● **Directions**
Could you write out the records exactly as they are given?

======== Supplied data

(** * Build Hotspot Analyzer: the pure-Python analysis pipeline

    A shallow embedding of [python/bha/types.py] and of the pure-Python
    paths of [python/bha/__init__.py]: [Duration], the trace model,
    [CompilationUnit.from_json], [AnalysisResult.from_compilation_units]
    and [Analyzer._generate_suggestions_python], followed by the
    properties of these functions.

    Python values are modelled as the code uses them:
    - [int] is [Z] (unbounded);
    - [float] is IEEE 754 binary64, taken from the Standard Library's
      [SpecFloat] at precision 53 and maximal exponent 1024, so that every
      operation computes and can be reasoned about;
    - [str] is [string], compared bytewise (code-point order on UTF-8);
    - a [dict] is an insertion-ordered association list with unique keys,
      since [sorted] sees the items in insertion order;
    - a raised exception is the [Raise] case of [result]. *)

From Stdlib Require Import ZArith List String Ascii Bool Lia.
From Stdlib Require Import SpecFloat Sorted Permutation.
From Stdlib Require Import DecimalString.
Import ListNotations.

Local Open Scope string_scope.
Local Open Scope list_scope.
Local Open Scope Z_scope.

================

● **Output below**
(** * Build Hotspot Analyzer: the pure-Python analysis pipeline

    A shallow embedding of [python/bha/types.py] and of the pure-Python
    paths of [python/bha/__init__.py]: [Duration], the trace model,
    [CompilationUnit.from_json], [AnalysisResult.from_compilation_units]
    and [Analyzer._generate_suggestions_python], followed by the
    properties of these functions.

    Python values are modelled as the code uses them:
    - [int] is [Z] (unbounded);
    - [float] is IEEE 754 binary64, taken from the Standard Library's
      [SpecFloat] at precision 53 and maximal exponent 1024, so that every
      operation computes and can be reasoned about;
    - [str] is [string], compared bytewise (code-point order on UTF-8);
    - a [dict] is an insertion-ordered association list with unique keys,
      since [sorted] sees the items in insertion order;
    - a raised exception is the [Raise] case of [result]. *)

From Stdlib Require Import ZArith List String Ascii Bool Lia.
From Stdlib Require Import SpecFloat Sorted Permutation.
From Stdlib Require Import DecimalString.
Import ListNotations.

Local Open Scope string_scope.
Local Open Scope list_scope.
Local Open Scope Z_scope.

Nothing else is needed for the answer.